## DATA PROVIDED
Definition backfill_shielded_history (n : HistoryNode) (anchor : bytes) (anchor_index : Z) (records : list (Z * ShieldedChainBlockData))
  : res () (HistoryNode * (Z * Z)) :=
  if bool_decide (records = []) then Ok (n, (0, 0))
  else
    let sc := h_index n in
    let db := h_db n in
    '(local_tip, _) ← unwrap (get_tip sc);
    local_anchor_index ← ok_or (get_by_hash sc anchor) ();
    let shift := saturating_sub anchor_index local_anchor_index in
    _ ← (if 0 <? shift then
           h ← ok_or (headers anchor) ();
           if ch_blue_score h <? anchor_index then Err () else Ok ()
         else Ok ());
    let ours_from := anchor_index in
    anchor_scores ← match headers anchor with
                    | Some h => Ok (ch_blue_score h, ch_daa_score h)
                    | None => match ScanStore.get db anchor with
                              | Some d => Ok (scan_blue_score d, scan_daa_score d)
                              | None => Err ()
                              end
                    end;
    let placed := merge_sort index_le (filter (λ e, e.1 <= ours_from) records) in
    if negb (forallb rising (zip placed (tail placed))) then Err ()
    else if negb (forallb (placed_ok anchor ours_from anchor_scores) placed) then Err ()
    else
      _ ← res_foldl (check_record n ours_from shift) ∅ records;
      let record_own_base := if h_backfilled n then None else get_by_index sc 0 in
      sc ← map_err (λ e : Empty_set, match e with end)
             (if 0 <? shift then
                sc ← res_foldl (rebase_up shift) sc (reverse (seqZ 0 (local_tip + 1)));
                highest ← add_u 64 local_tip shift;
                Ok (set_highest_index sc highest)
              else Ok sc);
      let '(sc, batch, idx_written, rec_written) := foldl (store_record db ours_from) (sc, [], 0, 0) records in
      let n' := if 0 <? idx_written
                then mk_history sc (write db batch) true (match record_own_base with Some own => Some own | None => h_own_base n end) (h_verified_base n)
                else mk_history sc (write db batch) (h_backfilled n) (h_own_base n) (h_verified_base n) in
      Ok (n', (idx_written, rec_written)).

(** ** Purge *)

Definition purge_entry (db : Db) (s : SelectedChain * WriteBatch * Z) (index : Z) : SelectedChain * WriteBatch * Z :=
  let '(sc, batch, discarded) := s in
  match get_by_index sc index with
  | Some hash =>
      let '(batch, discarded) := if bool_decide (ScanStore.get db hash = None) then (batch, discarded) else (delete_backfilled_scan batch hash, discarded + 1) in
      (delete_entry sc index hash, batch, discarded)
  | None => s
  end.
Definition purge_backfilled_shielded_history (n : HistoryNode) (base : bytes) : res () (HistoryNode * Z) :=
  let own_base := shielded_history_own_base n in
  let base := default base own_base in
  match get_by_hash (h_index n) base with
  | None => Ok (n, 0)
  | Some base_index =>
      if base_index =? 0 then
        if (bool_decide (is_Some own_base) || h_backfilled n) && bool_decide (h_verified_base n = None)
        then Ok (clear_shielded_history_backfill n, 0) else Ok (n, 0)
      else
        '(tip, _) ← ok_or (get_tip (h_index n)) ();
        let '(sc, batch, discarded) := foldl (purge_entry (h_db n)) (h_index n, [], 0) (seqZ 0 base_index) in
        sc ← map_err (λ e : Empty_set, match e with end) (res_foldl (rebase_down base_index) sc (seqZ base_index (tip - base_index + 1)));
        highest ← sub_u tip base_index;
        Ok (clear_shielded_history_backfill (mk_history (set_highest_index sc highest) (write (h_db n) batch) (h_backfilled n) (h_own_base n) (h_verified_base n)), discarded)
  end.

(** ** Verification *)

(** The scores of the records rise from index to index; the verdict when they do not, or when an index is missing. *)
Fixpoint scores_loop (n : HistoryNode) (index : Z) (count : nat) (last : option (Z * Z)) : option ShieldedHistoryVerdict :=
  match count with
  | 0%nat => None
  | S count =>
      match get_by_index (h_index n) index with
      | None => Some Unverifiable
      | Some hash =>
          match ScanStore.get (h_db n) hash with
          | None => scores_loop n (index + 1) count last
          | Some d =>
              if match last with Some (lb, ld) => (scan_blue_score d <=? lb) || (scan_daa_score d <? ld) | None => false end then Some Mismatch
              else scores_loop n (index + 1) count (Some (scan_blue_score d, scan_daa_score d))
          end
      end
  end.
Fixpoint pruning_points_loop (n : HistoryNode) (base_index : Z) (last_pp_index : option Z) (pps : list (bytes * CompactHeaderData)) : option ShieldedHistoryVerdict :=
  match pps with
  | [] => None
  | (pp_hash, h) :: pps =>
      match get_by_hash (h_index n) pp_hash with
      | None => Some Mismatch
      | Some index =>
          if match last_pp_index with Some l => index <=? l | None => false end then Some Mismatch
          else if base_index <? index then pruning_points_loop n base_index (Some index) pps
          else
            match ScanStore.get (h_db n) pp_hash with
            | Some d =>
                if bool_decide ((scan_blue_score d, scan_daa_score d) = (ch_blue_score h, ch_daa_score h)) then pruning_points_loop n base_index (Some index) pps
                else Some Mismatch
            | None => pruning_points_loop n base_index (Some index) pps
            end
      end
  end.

## TASK TO COMPLETE
Each record should be transcribed exactly as it was written.

## SOLUTION TO THIS TASK
Definition backfill_shielded_history (n : HistoryNode) (anchor : bytes) (anchor_index : Z) (records : list (Z * ShieldedChainBlockData))
  : res () (HistoryNode * (Z * Z)) :=
  if bool_decide (records = []) then Ok (n, (0, 0))
  else
    let sc := h_index n in
    let db := h_db n in
    '(local_tip, _) ← unwrap (get_tip sc);
    local_anchor_index ← ok_or (get_by_hash sc anchor) ();
    let shift := saturating_sub anchor_index local_anchor_index in
    _ ← (if 0 <? shift then
           h ← ok_or (headers anchor) ();
           if ch_blue_score h <? anchor_index then Err () else Ok ()
         else Ok ());
    let ours_from := anchor_index in
    anchor_scores ← match headers anchor with
                    | Some h => Ok (ch_blue_score h, ch_daa_score h)
                    | None => match ScanStore.get db anchor with
                              | Some d => Ok (scan_blue_score d, scan_daa_score d)
                              | None => Err ()
                              end
                    end;
    let placed := merge_sort index_le (filter (λ e, e.1 <= ours_from) records) in
    if negb (forallb rising (zip placed (tail placed))) then Err ()
    else if negb (forallb (placed_ok anchor ours_from anchor_scores) placed) then Err ()
    else
      _ ← res_foldl (check_record n ours_from shift) ∅ records;
      let record_own_base := if h_backfilled n then None else get_by_index sc 0 in
      sc ← map_err (λ e : Empty_set, match e with end)
             (if 0 <? shift then
                sc ← res_foldl (rebase_up shift) sc (reverse (seqZ 0 (local_tip + 1)));
                highest ← add_u 64 local_tip shift;
                Ok (set_highest_index sc highest)
              else Ok sc);
      let '(sc, batch, idx_written, rec_written) := foldl (store_record db ours_from) (sc, [], 0, 0) records in
      let n' := if 0 <? idx_written
                then mk_history sc (write db batch) true (match record_own_base with Some own => Some own | None => h_own_base n end) (h_verified_base n)
                else mk_history sc (write db batch) (h_backfilled n) (h_own_base n) (h_verified_base n) in
      Ok (n', (idx_written, rec_written)).

(** ** Purge *)

Definition purge_entry (db : Db) (s : SelectedChain * WriteBatch * Z) (index : Z) : SelectedChain * WriteBatch * Z :=
  let '(sc, batch, discarded) := s in
  match get_by_index sc index with
  | Some hash =>
      let '(batch, discarded) := if bool_decide (ScanStore.get db hash = None) then (batch, discarded) else (delete_backfilled_scan batch hash, discarded + 1) in
      (delete_entry sc index hash, batch, discarded)
  | None => s
  end.
Definition purge_backfilled_shielded_history (n : HistoryNode) (base : bytes) : res () (HistoryNode * Z) :=
  let own_base := shielded_history_own_base n in
  let base := default base own_base in
  match get_by_hash (h_index n) base with
  | None => Ok (n, 0)
  | Some base_index =>
      if base_index =? 0 then
        if (bool_decide (is_Some own_base) || h_backfilled n) && bool_decide (h_verified_base n = None)
        then Ok (clear_shielded_history_backfill n, 0) else Ok (n, 0)
      else
        '(tip, _) ← ok_or (get_tip (h_index n)) ();
        let '(sc, batch, discarded) := foldl (purge_entry (h_db n)) (h_index n, [], 0) (seqZ 0 base_index) in
        sc ← map_err (λ e : Empty_set, match e with end) (res_foldl (rebase_down base_index) sc (seqZ base_index (tip - base_index + 1)));
        highest ← sub_u tip base_index;
        Ok (clear_shielded_history_backfill (mk_history (set_highest_index sc highest) (write (h_db n) batch) (h_backfilled n) (h_own_base n) (h_verified_base n)), discarded)
  end.

(** ** Verification *)

(** The scores of the records rise from index to index; the verdict when they do not, or when an index is missing. *)
Fixpoint scores_loop (n : HistoryNode) (index : Z) (count : nat) (last : option (Z * Z)) : option ShieldedHistoryVerdict :=
  match count with
  | 0%nat => None
  | S count =>
      match get_by_index (h_index n) index with
      | None => Some Unverifiable
      | Some hash =>
          match ScanStore.get (h_db n) hash with
          | None => scores_loop n (index + 1) count last
          | Some d =>
              if match last with Some (lb, ld) => (scan_blue_score d <=? lb) || (scan_daa_score d <? ld) | None => false end then Some Mismatch
              else scores_loop n (index + 1) count (Some (scan_blue_score d, scan_daa_score d))
          end
      end
  end.
Fixpoint pruning_points_loop (n : HistoryNode) (base_index : Z) (last_pp_index : option Z) (pps : list (bytes * CompactHeaderData)) : option ShieldedHistoryVerdict :=
  match pps with
  | [] => None
  | (pp_hash, h) :: pps =>
      match get_by_hash (h_index n) pp_hash with
      | None => Some Mismatch
      | Some index =>
          if match last_pp_index with Some l => index <=? l | None => false end then Some Mismatch
          else if base_index <? index then pruning_points_loop n base_index (Some index) pps
          else
            match ScanStore.get (h_db n) pp_hash with
            | Some d =>
                if bool_decide ((scan_blue_score d, scan_daa_score d) = (ch_blue_score h, ch_daa_score h)) then pruning_points_loop n base_index (Some index) pps
                else Some Mismatch
            | None => pruning_points_loop n base_index (Some index) pps
            end
      end
  end.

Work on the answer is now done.